◆ Your instructions ◆
Your answer should restate each line of the data below word for word.

◆ Collected data entries ◆
------------------------------------------------

(* ===== verification/_CoqProject ===== *)
-Q . S2P
Prelude.v
OSFile.v
HHSegment.v
HHQueue.v
HHFifo.v
HHRecovery.v
HHNode.v
HHService.v
MetaData.v
MetaPlacement.v
MetaDelete.v
MetaMarshal.v
MetaNodes.v
StoreFSM.v
StoreFSMFacts.v
ShardWrite.v
Values.v
Varint.v
BoolCodec.v
Simple8b.v
TimeCodec.v
IntCodec.v
StringCodec.v
BitReader.v
FloatCodec.v
ValueCodec.v
Blocks.v
BlockFacts.v
TypedValues.v
Bytes.v
ShardMap.v
WritePoints.v
TSMWriter.v
TSMIndex.v
TSMIndexFacts.v
TSMDelete.v
Tombstone.v
TSMReader.v
TSMFile.v
TSMDurable.v
TSMStore.v
TSMIter.v
Ring.v
Cache.v
CacheFacts.v
WALEntry.v
WALSegment.v
WAL.v
WALSegmentFacts.v
WALFacts.v
WALDurable.v
CacheLoader.v
CacheReplay.v
CrashRecovery.v
KeyIterator.v
KeyMerge.v
KeyTypes.v
KeyFiles.v
TSMNames.v
Compactor.v
CacheIterator.v
CompactorFacts.v
CacheTypes.v
CacheSnapshot.v
CompactionDone.v
CompactPlan.v
KeyCursor.v
CursorFacts.v
CursorStore.v
ValueCursor.v
ValueCursorFacts.v
QueryRead.v
Iterators.v
IteratorFacts.v
IteratorRead.v
FileStoreKeys.v
FileStore.v
FileStoreFacts.v
FileStoreRun.v
Lemma u64_i64 z : u64 (i64 z) = u64 z.
Proof.
  unfold i64, u64.
  rewrite Zminus_mod_idemp_l. f_equal. lia.
Qed.

Lemma u64_add_l a b : u64 (u64 a + b) = u64 (a + b).
Proof. unfold u64. rewrite Z.add_mod_idemp_l by lia. reflexivity. Qed.

Lemma u64_add_r a b : u64 (a + u64 b) = u64 (a + b).
Proof. unfold u64. rewrite Z.add_mod_idemp_r by lia. reflexivity. Qed.

Lemma u64_sub_l a b : u64 (u64 a - b) = u64 (a - b).
Proof. unfold u64. rewrite Zminus_mod_idemp_l. reflexivity. Qed.

Lemma u64_sub_r a b : u64 (a - u64 b) = u64 (a - b).
Proof. unfold u64. rewrite Zminus_mod_idemp_r. reflexivity. Qed.

Lemma u64_mul_l a b : u64 (u64 a * b) = u64 (a * b).
Proof. unfold u64. rewrite Z.mul_mod_idemp_l by lia. reflexivity. Qed.

Lemma u64_u64 a : u64 (u64 a) = u64 a.
Proof. apply u64_small, u64_range. Qed.

Lemma i64_i64 a : i64 (i64 a) = i64 a.
Proof. apply i64_small, i64_range. Qed.

(** ** Results of fallible Go code

    A Go function returning [(T, error)] returns [Ok v] or [Err e]; a run-time
    panic (nil dereference, index out of range, explicit [panic]) is [Panic]. *)

Inductive res (E A : Type) : Type :=
| Ok (a : A)
| Err (e : E)
| Panic.
Arguments Ok {E A} a.
Arguments Err {E A} e.
Arguments Panic {E A}.

(** State-passing computations keep the state on errors, as Go does: effects
    performed before an early return stay. *)
Definition M (S E A : Type) : Type := S -> res E A * S.

Definition ret {S E A} (a : A) : M S E A := fun s => (Ok a, s).
Definition throw {S E A} (e : E) : M S E A := fun s => (Err e, s).
Definition panic {S E A} : M S E A := fun s => (Panic, s).
Definition get {S E} : M S E S := fun s => (Ok s, s).
Definition modify {S E} (f : S -> S) : M S E unit := fun s => (Ok tt, f s).

Definition bind {S E A B} (m : M S E A) (k : A -> M S E B) : M S E B :=
  fun s => match m s with
           | (Ok a, s') => k a s'
           | (Err e, s') => (Err e, s')
           | (Panic, s') => (Panic, s')
           end.
Lemma newSegment_existing f p m cons pend :
  faults f = [] -> file_is f p (enc cons ++ enc pend ++ be64 (zlen (enc cons))) ->
  Forall (fun r => r <> []) pend -> zlen (enc cons) + zlen (enc pend) + 8 < 2 ^ 62 ->
  exists s, newSegment p m f = (Ok s, f)
    /\ seg_rep f s cons pend /\ seg_path s = p /\ seg_maxSize s = m.
Proof.
  intros Hf Hd Hne Hb. set (P := zlen (enc cons)).
  set (n := P + zlen (enc pend) + 8).
  exists (mkSegment n (Some (match pend with [] => P | _ => P + 8 end)) p P (head_len pend) m).
  split.
  2:{ split; [|auto]. split; cbn; eauto. }
  destruct Hd as [mt Hl]. pose proof (ex_intro _ mt Hl : file_is _ _ _) as Hd.
  unfold newSegment. erewrite bind_ok.
  2:{ unfold os_OpenFile. rewrite syscall_good by exact Hf. rewrite Hl. reflexivity. }
  erewrite bind_ok.
  2:{ unfold os_Stat. rewrite syscall_good by exact Hf. rewrite Hl. reflexivity. }
  cbn [de_data]. fold P. replace (zlen _) with n by (unfold n, P; zlen_lia).
  unfold seg_open. erewrite bind_ok by reflexivity. cbn [seg_size snd].
  destruct (Z.eqb_spec n 0); [unfold n, P in *; zlen_lia|].
  rewrite app_assoc in Hd. fold P in Hd. unfold footerSize.
  erewrite bind_ok.
  2:{ eapply run_seekEnd; [exact Hf|reflexivity|exact Hd|zlen_lia]. }
  replace (zlen _ + - (8)) with (zlen (enc cons ++ enc pend)) by zlen_lia.
  erewrite bind_ok.
  2:{ eapply run_readUint64; [exact Hf|reflexivity|exact Hd| |].
      2:{ rewrite drop_app_zlen. symmetry. apply app_nil_r. }
      unfold is_u64, P. zlen_lia. }
  rewrite (i64_small P) by (unfold P; zlen_lia).
  erewrite bind_ok by reflexivity. cbn [snd fst].
  erewrite bind_ok.
  2:{ unfold seekToCurrent, bind, seg_get. cbn [snd]. eapply run_seek;
      [exact Hf|reflexivity|cbn; unfold P; auto with myts]. }
  erewrite bind_ok by reflexivity. cbn [snd seg_pos seg_size set_pos set_file].
  rewrite i64_small by (unfold n, P; zlen_lia).
  destruct pend as [|r l]; destruct (Z.ltb_spec P (n - 8)); unfold n, P in *; try zlen_lia.
  - reflexivity.
  - erewrite bind_ok.
    2:{ eapply run_readUint64; [exact Hf|reflexivity|exact Hd| |].
        2:{ cbn [set_pos set_file seg_pos]. rewrite <- app_assoc, drop_app_zlen, enc_cons.
            unfold enc_rec. rewrite <- !app_assoc. reflexivity. }
        unfold is_u64. zlen_lia. }
    cbn. rewrite i64_small by zlen_lia. reflexivity.
Qed.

------------------------------------------------

◆ Written answer ◆
(* ===== verification/_CoqProject ===== *)
-Q . S2P
Prelude.v
OSFile.v
HHSegment.v
HHQueue.v
HHFifo.v
HHRecovery.v
HHNode.v
HHService.v
MetaData.v
MetaPlacement.v
MetaDelete.v
MetaMarshal.v
MetaNodes.v
StoreFSM.v
StoreFSMFacts.v
ShardWrite.v
Values.v
Varint.v
BoolCodec.v
Simple8b.v
TimeCodec.v
IntCodec.v
StringCodec.v
BitReader.v
FloatCodec.v
ValueCodec.v
Blocks.v
BlockFacts.v
TypedValues.v
Bytes.v
ShardMap.v
WritePoints.v
TSMWriter.v
TSMIndex.v
TSMIndexFacts.v
TSMDelete.v
Tombstone.v
TSMReader.v
TSMFile.v
TSMDurable.v
TSMStore.v
TSMIter.v
Ring.v
Cache.v
CacheFacts.v
WALEntry.v
WALSegment.v
WAL.v
WALSegmentFacts.v
WALFacts.v
WALDurable.v
CacheLoader.v
CacheReplay.v
CrashRecovery.v
KeyIterator.v
KeyMerge.v
KeyTypes.v
KeyFiles.v
TSMNames.v
Compactor.v
CacheIterator.v
CompactorFacts.v
CacheTypes.v
CacheSnapshot.v
CompactionDone.v
CompactPlan.v
KeyCursor.v
CursorFacts.v
CursorStore.v
ValueCursor.v
ValueCursorFacts.v
QueryRead.v
Iterators.v
IteratorFacts.v
IteratorRead.v
FileStoreKeys.v
FileStore.v
FileStoreFacts.v
FileStoreRun.v
Lemma u64_i64 z : u64 (i64 z) = u64 z.
Proof.
  unfold i64, u64.
  rewrite Zminus_mod_idemp_l. f_equal. lia.
Qed.

Lemma u64_add_l a b : u64 (u64 a + b) = u64 (a + b).
Proof. unfold u64. rewrite Z.add_mod_idemp_l by lia. reflexivity. Qed.

Lemma u64_add_r a b : u64 (a + u64 b) = u64 (a + b).
Proof. unfold u64. rewrite Z.add_mod_idemp_r by lia. reflexivity. Qed.

Lemma u64_sub_l a b : u64 (u64 a - b) = u64 (a - b).
Proof. unfold u64. rewrite Zminus_mod_idemp_l. reflexivity. Qed.

Lemma u64_sub_r a b : u64 (a - u64 b) = u64 (a - b).
Proof. unfold u64. rewrite Zminus_mod_idemp_r. reflexivity. Qed.

Lemma u64_mul_l a b : u64 (u64 a * b) = u64 (a * b).
Proof. unfold u64. rewrite Z.mul_mod_idemp_l by lia. reflexivity. Qed.

Lemma u64_u64 a : u64 (u64 a) = u64 a.
Proof. apply u64_small, u64_range. Qed.

Lemma i64_i64 a : i64 (i64 a) = i64 a.
Proof. apply i64_small, i64_range. Qed.

(** ** Results of fallible Go code

    A Go function returning [(T, error)] returns [Ok v] or [Err e]; a run-time
    panic (nil dereference, index out of range, explicit [panic]) is [Panic]. *)

Inductive res (E A : Type) : Type :=
| Ok (a : A)
| Err (e : E)
| Panic.
Arguments Ok {E A} a.
Arguments Err {E A} e.
Arguments Panic {E A}.

(** State-passing computations keep the state on errors, as Go does: effects
    performed before an early return stay. *)
Definition M (S E A : Type) : Type := S -> res E A * S.

Definition ret {S E A} (a : A) : M S E A := fun s => (Ok a, s).
Definition throw {S E A} (e : E) : M S E A := fun s => (Err e, s).
Definition panic {S E A} : M S E A := fun s => (Panic, s).
Definition get {S E} : M S E S := fun s => (Ok s, s).
Definition modify {S E} (f : S -> S) : M S E unit := fun s => (Ok tt, f s).

Definition bind {S E A B} (m : M S E A) (k : A -> M S E B) : M S E B :=
  fun s => match m s with
           | (Ok a, s') => k a s'
           | (Err e, s') => (Err e, s')
           | (Panic, s') => (Panic, s')
           end.
Lemma newSegment_existing f p m cons pend :
  faults f = [] -> file_is f p (enc cons ++ enc pend ++ be64 (zlen (enc cons))) ->
  Forall (fun r => r <> []) pend -> zlen (enc cons) + zlen (enc pend) + 8 < 2 ^ 62 ->
  exists s, newSegment p m f = (Ok s, f)
    /\ seg_rep f s cons pend /\ seg_path s = p /\ seg_maxSize s = m.
Proof.
  intros Hf Hd Hne Hb. set (P := zlen (enc cons)).
  set (n := P + zlen (enc pend) + 8).
  exists (mkSegment n (Some (match pend with [] => P | _ => P + 8 end)) p P (head_len pend) m).
  split.
  2:{ split; [|auto]. split; cbn; eauto. }
  destruct Hd as [mt Hl]. pose proof (ex_intro _ mt Hl : file_is _ _ _) as Hd.
  unfold newSegment. erewrite bind_ok.
  2:{ unfold os_OpenFile. rewrite syscall_good by exact Hf. rewrite Hl. reflexivity. }
  erewrite bind_ok.
  2:{ unfold os_Stat. rewrite syscall_good by exact Hf. rewrite Hl. reflexivity. }
  cbn [de_data]. fold P. replace (zlen _) with n by (unfold n, P; zlen_lia).
  unfold seg_open. erewrite bind_ok by reflexivity. cbn [seg_size snd].
  destruct (Z.eqb_spec n 0); [unfold n, P in *; zlen_lia|].
  rewrite app_assoc in Hd. fold P in Hd. unfold footerSize.
  erewrite bind_ok.
  2:{ eapply run_seekEnd; [exact Hf|reflexivity|exact Hd|zlen_lia]. }
  replace (zlen _ + - (8)) with (zlen (enc cons ++ enc pend)) by zlen_lia.
  erewrite bind_ok.
  2:{ eapply run_readUint64; [exact Hf|reflexivity|exact Hd| |].
      2:{ rewrite drop_app_zlen. symmetry. apply app_nil_r. }
      unfold is_u64, P. zlen_lia. }
  rewrite (i64_small P) by (unfold P; zlen_lia).
  erewrite bind_ok by reflexivity. cbn [snd fst].
  erewrite bind_ok.
  2:{ unfold seekToCurrent, bind, seg_get. cbn [snd]. eapply run_seek;
      [exact Hf|reflexivity|cbn; unfold P; auto with myts]. }
  erewrite bind_ok by reflexivity. cbn [snd seg_pos seg_size set_pos set_file].
  rewrite i64_small by (unfold n, P; zlen_lia).
  destruct pend as [|r l]; destruct (Z.ltb_spec P (n - 8)); unfold n, P in *; try zlen_lia.
  - reflexivity.
  - erewrite bind_ok.
    2:{ eapply run_readUint64; [exact Hf|reflexivity|exact Hd| |].
        2:{ cbn [set_pos set_file seg_pos]. rewrite <- app_assoc, drop_app_zlen, enc_cons.
            unfold enc_rec. rewrite <- !app_assoc. reflexivity. }
        unfold is_u64. zlen_lia. }
    cbn. rewrite i64_small by zlen_lia. reflexivity.
Qed.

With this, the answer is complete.